1. Secession - The first possibility is to let the two parts of Ukraine have an amicable (or at least non-violent) divorce. That’s what happened to the former Soviet Union. It’s what happened with Czechoslovakia became Slovakia and the Czech Republic. And it’s what happened (albeit with lots of violence) when Yugoslavia broke up.

For what it’s worth, I’ve already suggested that Belgium should split into two nations because of linguistic and cultural differences. So why not the same in Ukraine?

Heck, Walter Williams has argued that the same thing should happen in America, with the pro-liberty parts of the nation seceding from the statist regions.

2. Decentralization - The second possibility is for Ukraine to copy the Swiss model of radical decentralization. In Switzerland, even though there are French cantons, German cantons, and an Italian canton, the various regions of the country don’t squabble with each other because the central government is relatively powerless.

This approach obviously is more attractive than secession for folks who think that existing national borders should be sacrosanct.

And since this post is motivated by the turmoil in Ukraine, it’s worth pointing out that this also seems to be a logical way of defusing tensions across regions.

I confess I have a policy reason for supporting weaker national governments. Simply stated, there’s very strong evidence that decentralization means more tax competition, and when governments are forced to compete for jobs and investment, the economy is less likely to be burdened with high tax rates and excessive redistribution.

Indeed, we also have very strong evidence that the western world became prosperous precisely because the proliferation of small nations and principalities restrained the natural tendencies of governments to oppress and restrain economic activity.

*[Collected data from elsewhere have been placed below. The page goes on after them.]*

(* ===== verification/Console.v ===== *)
(** * The console ([console.c])

    [cgaputc] on the screen memory and the cursor register, and the input
    buffer with its line editing: [input] is a ring of 128 characters with
    three 32-bit indices that only grow.  [editor] is what it stands for: the
    lines a reader may take, and the line being typed. *)

From stdpp Require Import base tactics numbers gmap strings list.
From Stdlib Require Import ZArith Lia.
From S2P Require Import Prelude.

(** ** The screen *)

Definition BACKSPACE : Z := 0x100.
Definition NEWLINE : Z := 10.

(** The cells of [crt], and the cursor as the controller keeps it. *)
Record cga := mkcga { crt : arr Z; cursor : Z }.

Definition put_cell (i v : Z) : M cga unit := aset (25 * 80) (fun f s => mkcga (f (crt s)) (cursor s)) i v.

(** [memmove(crt, crt+80, ...)] and the [memset] of the cells from [pos] on. *)
Definition scroll_up (a : arr Z) : arr Z :=
  foldr (fun i b => <[i := a.[i + 80]]> b) a (seqZ 0 (23 * 80)).
Definition blank_from (pos : Z) (a : arr Z) : arr Z :=
  foldr (fun i b => <[i := 0]> b) a (seqZ pos (24 * 80 - pos)).

Definition cgaputc (c : Z) : M cga unit :=
  let* pos := gets cursor in
  let* pos :=
    (if c =? NEWLINE then ret (pos + (80 - pos mod 80))
     else if c =? BACKSPACE then ret (if 0 <? pos then pos - 1 else pos)
     else put_cell pos (Z.lor (Z.land c 0xff) 0x0700) ;;; ret (pos + 1)) in
  if (pos <? 0) || (25 * 80 <? pos) then panic "pos under/overflow" else
  let* pos :=
    (if 24 <=? pos / 80 then
       modify (fun s => mkcga (blank_from (pos - 80) (scroll_up (crt s))) (cursor s)) ;;; ret (pos - 80)
     else ret pos) in
  modify (fun s => mkcga (crt s) (u16 pos)) ;;;
  put_cell pos (Z.lor 32 0x0700).

(** The cursor is on the first 24 lines. *)
Definition cursor_ok (s : cga) : Prop := 0 <= cursor s < 24 * 80.

Lemma foldr_put_sel (g : Z -> Z) (l : list Z) (a : arr Z) i :
  (foldr (fun i b => <[i := g i]> b) a l).[i] = if decide (i ∈ l) then g i else a.[i].
Proof.
  induction l as [|j l IH]; cbn [foldr]; [by rewrite decide_False by apply not_elem_of_nil|].
  rewrite asel_insert, IH. destruct (decide (j = i)) as [->|Hne]; [by rewrite decide_True by set_solver|].
  destruct (decide (i ∈ l)); [by rewrite decide_True by set_solver|]. by rewrite decide_False by set_solver.
Qed.
Definition morecore (fuel : nat) (nu : Z) : M heap Z :=
  let nu := if nu <? 4096 then 4096 else nu in
  let* p := sbrk (i32 (u32 (nu * HEADER))) in
  if p =? -1 then ret 0 else
  set_size p nu ;;;
  free fuel (p + HEADER) ;;;
  gets freep.

(** The loop of [malloc]: one look at [p], which [prevp] points to. *)
Definition malloc_body (fuel : nat) (nunits : Z) (pp : Z * Z) : M heap ((Z * Z) + Z) :=
  let '(prevp, p) := pp in
  let* sz := size p in
  if nunits <=? sz then
    let* p :=
      (if sz =? nunits then
         let* nx := ptr p in
         set_ptr prevp nx ;;; ret p
       else
         set_size p (u32 (sz - nunits)) ;;;
         let* sz := size p in
         let p := plus p sz in
         set_size p nunits ;;; ret p) in
    set_freep prevp ;;;
    ret (inr (p + HEADER))
  else
    let* f := gets freep in
    if p =? f then
      let* p := morecore fuel nunits in
      if p =? 0 then ret (inr 0) else
      let* nx := ptr p in ret (inl (p, nx))
    else
      let* nx := ptr p in ret (inl (p, nx)).

Definition units (nbytes : Z) : Z := u32 (nbytes + HEADER - 1) / HEADER + 1.

Definition malloc (fuel : nat) (nbytes : Z) : M heap Z :=
  let nunits := units nbytes in
  let* f := gets freep in
  when (f =? 0) (set_freep base ;;; set_ptr base base ;;; set_size base 0) ;;;
  let* prevp := gets freep in
  let* p := ptr prevp in
  iter fuel (malloc_body fuel nunits) (prevp, p).

(** ** The free list and the blocks *)

Abbreviation block := (Z * Z)%type.

Definition next (L : list block) : Z := match L with [] => base | x :: _ => fst x end.

(** The headers hold the list [L], whose end points to [base]. *)
Fixpoint seg (h : heap) (L : list block) : Prop :=
  match L with
  | [] => True
  | x :: L' => (hptr h).[fst x] = next L' /\ (hsize h).[fst x] = snd x /\ seg h L'
  end.

Definition bend (x : block) : Z := fst x + HEADER * snd x.

(** [x] ends before [y] begins. *)
Definition before (x y : block) : Prop := bend x < fst y.
Definition apart (x y : block) : Prop := bend x <= fst y \/ bend y <= fst x.

(** Free blocks [F], allocated blocks [A], and the end of the heap. *)
Record blocks_ok (F : list block) (A : gmap Z Z) (hi : Z) : Prop := {
  bo_sorted : StronglySorted before ((base, 0) :: F);
  bo_range : forall x, x ∈ F \/ A !! fst x = Some (snd x) -> 1 <= snd x /\ base + HEADER <= fst x /\ bend x <= hi;
  bo_apart : forall x y, x ∈ F -> A !! fst y = Some (snd y) -> apart x y;
  bo_alloc : forall x y, A !! fst x = Some (snd x) -> A !! fst y = Some (snd y) -> fst x <> fst y -> apart x y;
  bo_hi : 0 < base /\ base + HEADER <= hi <= KERNBASE
}.

Record heap_ok (h : heap) (F : list block) (A : gmap Z Z) : Prop := {
  ho_seg : seg h ((base, 0) :: F);
  ho_freep : freep h ∈ base :: F.*1;
  ho_sizes : forall a s, A !! a = Some s -> (hsize h).[a] = s;
  ho_blocks : blocks_ok F A (brk h)
}.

And since Ukraine (notwithstanding it’s flat tax) has a very statist economic system – ranking only 126th in the Economic Freedom of the World index, maybe a bit of internal competition would trigger some much-needed liberalization.

P.S. If you’re intrigued by the secession idea promoted by Walter Williams, you’ll definitely enjoy this bit of humor about a national divorce in the United States.

P.P.S. If you think decentralization and federalism is a better option than secession, the good news is that more and more Americans have unfavorable views of Washington.

P.P.P.S. The tiny nation of Liechtenstein is comprised of seven villages and they have an explicit right to secede if they become unhappy with the central government in Vaduz. And even the statist political crowd in the United Kingdom is considering a bit of federalism.